Dubé John J, Amati Francesca, Stefanovic-Racic Maja, Toledo Frederico G S, Sauers Sarah E, Goodpaster Bret H
Division of Endocrinology and Metabolism, Department of Medicine, University of Pittsburgh School of Medicine, Pittsburgh, PA, USA.
Am J Physiol Endocrinol Metab. 2008 May;294(5):E882-8. doi: 10.1152/ajpendo.00769.2007. Epub 2008 Mar 4.
We previously reported an "athlete's paradox" in which endurance-trained athletes, who possess a high oxidative capacity and enhanced insulin sensitivity, also have higher intramyocellular lipid (IMCL) content. The purpose of this study was to determine whether moderate exercise training would increase IMCL, oxidative capacity of muscle, and insulin sensitivity in previously sedentary overweight to obese, insulin-resistant, older subjects. Twenty-five older (66.4 +/- 0.8 yr) obese (BMI = 30.3 +/- 0.7 kg/m2) men (n = 9) and women (n = 16) completed a 16-wk moderate but progressive exercise training program. Body weight and fat mass modestly but significantly (P < 0.01) decreased. Insulin sensitivity, measured using the euglycemic hyperinsulinemic clamp, was increased (21%, P = 0.02), with modest improvements (7%, P = 0.04) in aerobic fitness (Vo2peak). Histochemical analyses of IMCL (Oil Red O staining), oxidative capacity [succinate dehydrogenase activity (SDH)], glycogen content, capillary density, and fiber type were performed on skeletal muscle biopsies. Exercise training increased IMCL by 21%. In contrast, diacylglycerol and ceramide, measured by mass spectroscopy, were decreased (n = 13; -29% and -24%, respectively, P < 0.05) with exercise training. SDH (19%), glycogen content (15%), capillary density (7%), and the percentage of type I slow oxidative fibers (from 50.8 to 55.7%), all P < or = 0.05, were increased after exercise. In summary, these results extend the athlete's paradox by demonstrating that chronic exercise in overweight to obese older adults improves insulin sensitivity in conjunction with favorable alterations in lipid partitioning and an enhanced oxidative capacity within muscle. Therefore, several key deleterious effects of aging and/or obesity on the metabolic profile of skeletal muscle can be reversed with only moderate increases in physical activity.
我们之前报道过一种“运动员悖论”,即耐力训练的运动员虽具有高氧化能力和增强的胰岛素敏感性,但肌内脂质(IMCL)含量也更高。
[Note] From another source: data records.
(* ===== verification/Prelude.v ===== *)
(** * A verification library for the libcrypto and libssl of OpenBSD

    ** What is modelled

    Five groups of C files under src/src/lib, and how they stand on each other:

    - parsing and building of byte strings (libcrypto/bytestring), the POSIX time
      conversion of ASN.1 times, and the constant-time and octet helpers;
    - bignum arithmetic up to signed multiplication and squaring (libcrypto/bn);
    - symmetric cryptography: ChaCha20, Poly1305 and their AEAD, MD5, SHA-1 and SHA-2,
      SM4 and the modes of block ciphers, the EVP digest and cipher interfaces, HMAC
      and HKDF;
    - libc: conversions of strings (numbers and base 64), sorting and searching;
    - TLS 1.3 (libssl): buffers, handshake messages, the handshake state machine,
      records, the record layer and the key schedule, on top of the others.

    The files of the library, in dependency order:

    - Prelude: the outcome monad and its weakest preconditions [wp], record update
      [r <| f := v |>], octet strings ([is_byte], [be_bytes], [be_val], [zread],
      [zwrite], [octets_at]), machine words ([u8], [u32], [u64]), tactics and hints;
    - Cbs: bytestring/bs_cbs.c, libc/string/timingsafe_memcmp.c.  A CBS is a window
      on an array, [CBS_ok]; a parser is a function to [option];
    - Cbb, Builder: bytestring/bs_cbb.c on a heap of CBBs and buffers (children,
      pending length prefixes, growth); Builder gives the abstract machine of a
      client, the refinement, and the round trip with Cbs;
    - Time: asn1/a_time_posix.c;
    - Ctype, Base64, Strtol: libc/net/base64.c against RFC 1521; the strtol and strtoul
      families, strtonum and atoi of libc/stdlib against the C standard;
    - Sort: bsearch.c, lsearch.c, heapsort.c and qsort.c of libc/stdlib, on elements and,
      where elements are exchanged by words, on octets;
    - ChaCha, Poly1305: chacha/chacha-merged.c and chacha.c, poly1305/poly1305-donna.c
      and poly1305.c, against RFC 8439;
    - Aead, ChaChaCipher: evp/evp_aead.c and evp/e_chacha20poly1305.c, the AEAD once
      as an EVP_AEAD and once as an EVP_CIPHER;
    - CryptoInternal: crypto_internal.h;
    - MdHash, ShaLoop: the buffering and the padding the hash functions have in common,
      and the message schedules of the SHA functions;
    - Sha256, Sha512, Sha1, Md5: sha/sha256.c, sha512.c and sha1.c against FIPS 180-4,
      md5/md5.c against RFC 1321;
    - EvpDigest, EvpTables: evp/evp_digest.c, evp/m_sha1.c and m_md5.c;
    - EvpCipher: evp/evp_cipher.c; Modes: modes/cbc128.c, cfb128.c, ofb128.c and ctr128.c
      against SP 800-38A; Sm4: sm4/sm4.c against GB/T 32907; Sm4Cipher: evp/e_sm4.c, and
      the theorems on EVP ciphers;
    - Hmac, Hkdf: hmac/hmac.c against RFC 2104, hkdf/hkdf.c against RFC 5869;
    - Tls13KeySchedule: libssl/tls13_key_schedule.c against RFC 8446, section 7;
    - BnWord, BnWords, Bn, BnCtx: bn_internal.h and bn_primitives.c (words), the word
      arrays of bn_add.c, bn_mul.c and bn_sqr.c, the BIGNUMs of bn_lib.c on a store of
      objects (so that operands may be the same object), and bn_ctx.c;
    - TlsBuffer: tls_buffer.c, tls_content.c;
    - Tls13Msg: tls13_handshake_msg.c over any reader and writer;
    - Tls13Handshake: tls13_handshake.c, the state machine over any handlers;
    - Tls13Record: tls13_record.c;
    - Tls13RecordLayer: tls13_record_layer.c over any AEAD, callbacks and wire;
    - Tls13Seal, Tls13Channel, Tls13RecordSafety: theorems on the record layer:
      protection and nonces, delivery, the invariant of its calls and alerts;
    - Tls13RecordOwner: the whole interface of the record layer as the calls of an owner
      who reacts to results, and the rule on keys under which none is undefined;
    - Tls13ChaCha: the record layer over Aead, and two ends over Tls13KeySchedule.

    ** How the code is read

    A function that returns 1 or 0 and changes a state [S] is a value of [M S A]: a
    result [Ret a s], a failure [Fail s] with the state as the failing call leaves
    it, or undefined behaviour [UB] (an access outside a buffer, a dangling pointer, a
    failed assertion).  [check b] is [if (!b) return 0], [valid o] a pointer or index
    that must be right, [try m] a call whose return value is tested.  A [goto err] is
    the failure branch with its clean-up.  Names are those of the code; the records
    have its fields, with a prefix where two structs share a name.  Integers are [Z]
    with the wrap-around of their C type written out: [size_t] and [unsigned long]
    have 64 bits, [int] 32 (LP64).  Where the code shares objects between pointers,
    the state is a heap or store with addresses (Cbb, Bn, BnCtx); where a buffer is
    passed in place of another, overlapping is a parameter (Aead).

    What is not under src, or not modelled, is a parameter: [malloc_ok] says which
    allocations succeed (every one may fail), the wire callbacks and the handshake
    handlers are arbitrary functions of a world.  Their promises are classes:

    - [Reader] (TlsBuffer), [Writer] (Tls13Msg): what a wire may do: give
      or take some octets, wait finitely often;
    - [Handlers], [Environment] (Tls13Handshake): what handlers and record layer give
      the state machine;
    - [AeadLaws] (Tls13Seal): opening is inverse to sealing;
      discharged for ChaCha20-Poly1305 in Tls13ChaCha;
    - [KeyLaws] (Tls13RecordOwner): nonces take a sequence number and labels expand to
      the octets asked for; discharged in Tls13ChaCha with HKDF;
    - [Comparator] (Sort): a comparison function orders the elements;
    - [DigestLaws] (EvpDigest): a method table streams a hash; discharged for all
      tables of m_sha1.c and m_md5.c; HMAC, HKDF and the key schedule hold over any instance;
    - [CipherLaws] (EvpCipher): a method table computes a function on whole blocks, piece
      by piece; discharged for the five tables of e_sm4.c;
    - [HkdfLaws] (Tls13ChaCha): labels expand to octets; discharged by the key
      schedule's own function.

    ** What is shown

    - Equivalence with a reference: ChaCha20, Poly1305, the AEAD (both interfaces,
      however the data are cut), SM4 and its modes, SHA-1, SHA-2 and MD5 (however the message is cut), HMAC, HKDF,
      the exporter, the comba multiplications and squarings.
    - Refinement: a CBB client sees an abstract builder, tls_buffer.c a queue,
      BN_CTX a stack of frames, the key schedule the machine of RFC 8446 up to the first
      call in order that fails.
    - Round trips: CBB with CBS, times with dates, base 64, encryption with decryption, handshake messages, records over
      any fragmentation, and two ends composed of key schedule, record layer and AEAD.
    - Safety and invariants: parsers stay in their window, no call of the record layer is
      undefined for an owner that moves records only with the keys installed, nonces do not repeat, a fatal alert silences, the messages
      of a handshake come in the order of RFC 8446 and the handshake ends.
    - Order: qsort and heapsort sort in place and touch nothing else, whatever memory
      there is; bsearch finds what a sorted array has.
    - Errors: which inputs and which lack of memory make a call fail, and what is left
      behind; opening a record succeeds on what was sealed only, decryption on what is padded.

    Every theorem with hypotheses has a witness, a concrete run.

    ** Bounds and fuel

    Recursions of the code that are not structural run on fuel; running out is [UB],
    or the theorems show it is not met.  Flushing a CBB: one more than the number
    of CBBs (children have no cycles).  Block and piece loops of ChaCha20 and the
    AEADs: the length of the message.  Sending: the octets left.  Waiting for the
    wire: a number of retries that the caller gives, and that the [stalls] of the
    wire bound; a loop of the record layer that is still asked to retry after them is a
    failure of the model, where the code would go on.  The perform loop of a handshake: TLS13_NUM_MESSAGE_TYPES.  The loop
    of HKDF: 256, since its counter is an octet.  An alert that interrupts an alert: 2.
    Sorting and searching: the number of elements for the loops, log2 of it and one for
    the frames of introsort.

    ** Not modelled

    Assembly and the architecture headers; the EVP_PKEY_CTX of digest contexts and
    ENGINEs; time-constancy itself (the constant-time functions are proved to compute
    what they should); deallocation beyond clearing, except in Cbb and BnCtx, where the
    store shows it.  The hashes but MD5, SHA-1 and SHA-2, AES and the other block ciphers, GCM, CCM and XTS, bs_ber.c, the ASN.1 templates, bignum
    division and modular arithmetic, public key operations, X.509, the rest of libc, the handlers of
    TLS messages, the TLS 1.2 stack, libtls and the programs are left out; those with
    logic of their own and no I/O come next: bs_ber.c, bignum shifts and division. *)

From Stdlib Require Export ZArith Zbitwise Lia List.
From stdpp Require Export base tactics numbers list.

#[export] Set Default Goal Selector "!".
#[export] Set Warnings "-clear-no-such-hyp,-register-all".
Open Scope Z_scope.

(** ** Outcomes of C functions

    A C function that returns 1 on success and 0 on error, and that may
    modify the state [S] in both cases, is a function from [S] to
    [outcome S A]: [Ret a s] is "return 1" with the out parameters [a],
    [Fail s] is "return 0" with the state as the failing call left it, and
    [UB] marks undefined behaviour (an access outside a buffer, a null or
    dangling pointer, a failed [assert], a recursion that does not end). *)

Inductive outcome (S A : Type) : Type :=
  | Ret (a : A) (s : S)
  | Fail (s : S)
  | UB.
Arguments Ret {S A} a s.
Arguments Fail {S A} s.
Arguments UB {S A}.

Definition M (S A : Type) : Type := S -> outcome S A.

#[global] Instance M_ret {S} : MRet (M S) := fun A a s => Ret a s.
#[global] Instance M_bind {S} : MBind (M S) := fun A B k m s =>
  match m s with
  | Ret a s' => k a s'
  | Fail s' => Fail s'
  | UB => UB
  end.

Definition fail {S A} : M S A := fun s => Fail s.
Definition ub {S A} : M S A := fun _ => UB.
Definition gets {S A} (f : S -> A) : M S A := fun s => Ret (f s) s.
Definition modify {S} (f : S -> S) : M S unit := fun s => Ret tt (f s).
(** [if (!b) return 0;] *)
Definition check {S} (b : bool) : M S unit := fun s => if b then Ret tt s else Fail s.
(** An obligation of the C program: undefined behaviour unless [b]. *)
Definition must {S} (b : bool) : M S unit := fun s => if b then Ret tt s else UB.
(** A pointer or an index that has to be valid. *)
Definition valid {S A} (o : option A) : M S A := fun s =>
  match o with Some a => Ret a s | None => UB end.
(** Run [m] on a local copy of type [T]: its final state is returned with
    its result, the caller's state is left alone. *)
Definition on_local {S T A} (m : M T A) (t : T) : M S (A * T) := fun s =>
  match m t with
  | Ret a t' => Ret (a, t') s
  | Fail _ => Fail s
  | UB => UB
  end.
(** The C idiom [if (f(...))]: the return code as a boolean. *)
Definition try {S A} (m : M S A) : M S (option A) := fun s =>
  match m s with
  | Ret a s' => Ret (Some a) s'
  | Fail s' => Ret None s'
  | UB => UB
  end.

(** ** A program logic for outcomes

    [wp m s Q E]: run from [s], [m] is not undefined behaviour, its result
    and final state satisfy [Q] when it succeeds and its final state
    satisfies [E] when it fails. *)

Definition wp {S A} (m : M S A) (s : S) (Q : A -> S -> Prop) (E : S -> Prop) : Prop :=
  match m s with
  | Ret a s' => Q a s'
  | Fail s' => E s'
  | UB => False
  end.

(** ** Machine integers: unsigned integers as [Z] with explicit wrap-around *)

Definition u8 (x : Z) : Z := x mod 2 ^ 8.
Definition u16 (x : Z) : Z := x mod 2 ^ 16.
Definition u32 (x : Z) : Z := x mod 2 ^ 32.
Definition u64 (x : Z) : Z := x mod 2 ^ 64.
Definition SIZE_MAX : Z := 2 ^ 64 - 1.
Definition is_byte (b : Z) : Prop := 0 <= b < 256.
Definition is_word (w : Z) : Prop := 0 <= w < 2 ^ 64.
#[global] Instance is_byte_dec b : Decision (is_byte b).
Proof. unfold is_byte. apply _. Defined.
#[global] Instance is_word_dec b : Decision (is_word b).
Proof. unfold is_word. apply _. Defined.

(** ** Arrays indexed by [Z] *)

Definition zlen {A} (l : list A) : Z := Z.of_nat (length l).
(** A block of 16 octets. *)
Definition block16 (x : list Z) : Prop := Forall is_byte x /\ zlen x = 16.
Definition ztake {A} (n : Z) (l : list A) : list A := take (Z.to_nat n) l.
Definition zdrop {A} (n : Z) (l : list A) : list A := drop (Z.to_nat n) l.
Definition zget {A} (l : list A) (i : Z) : option A :=
  if 0 <=? i then l !! Z.to_nat i else None.
(** Store [bs] at offset [i]; [None] when it does not fit. *)
Definition zwrite {A} (l : list A) (i : Z) (bs : list A) : option (list A) :=
  if (0 <=? i) && (i + zlen bs <=? zlen l)
  then Some (ztake i l ++ bs ++ zdrop (i + zlen bs) l)
  else None.
Definition zset {A} (l : list A) (i : Z) (x : A) : option (list A) := zwrite l i [x].
Definition zrep {A} (n : Z) (x : A) : list A := replicate (Z.to_nat n) x.

(** The octets a pointer with a length stands for. *)
Definition octets_at (p : list Z) (n : Z) : option (list Z) := if (0 <=? n) && (n <=? zlen p) then Some (ztake n p) else None.

(** Big-endian value of a byte string. *)
Definition be_val (l : list Z) : Z := fold_left (fun acc b => acc * 256 + b) l 0.
(** The [n] low-order octets of [v], most significant first. *)
Fixpoint be_bytes (n : nat) (v : Z) : list Z :=
  match n with
  | O => []
  | S n' => be_bytes n' (v / 256) ++ [v mod 256]
  end.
本研究的目的是确定适度运动训练是否会增加久坐不动的超重至肥胖、胰岛素抵抗的老年受试者的IMCL、肌肉氧化能力和胰岛素敏感性。25名年龄较大(66.4±0.8岁)的肥胖(BMI = 30.3±0.7 kg/m2)男性(n = 9)和女性(n = 16)完成了一项为期16周的适度但渐进式运动训练计划。体重和脂肪量适度但显著下降(P < 0.01)。使用正常血糖高胰岛素钳夹法测量的胰岛素敏感性增加(21%,P = 0.02),有氧适能(峰值摄氧量)有适度改善(7%,P = 0.04)。对骨骼肌活检组织进行IMCL的组织化学分析(油红O染色)、氧化能力[琥珀酸脱氢酶活性(SDH)]、糖原含量、毛细血管密度和纤维类型分析。运动训练使IMCL增加了21%。相比之下,通过质谱法测量的二酰甘油和神经酰胺在运动训练后下降(n = 13;分别下降29%和24%,P < 0.05)。运动后SDH(19%)、糖原含量(15%)、毛细血管密度(7%)以及I型慢氧化纤维的百分比(从50.8%增至55.7%)均增加,P均≤0.05。总之,这些结果扩展了运动员悖论,表明超重至肥胖的老年人进行长期运动可改善胰岛素敏感性,同时伴有脂质分配的有利改变和肌肉氧化能力增强。因此,仅适度增加身体活动就能逆转衰老和/或肥胖对骨骼肌代谢特征的几个关键有害影响。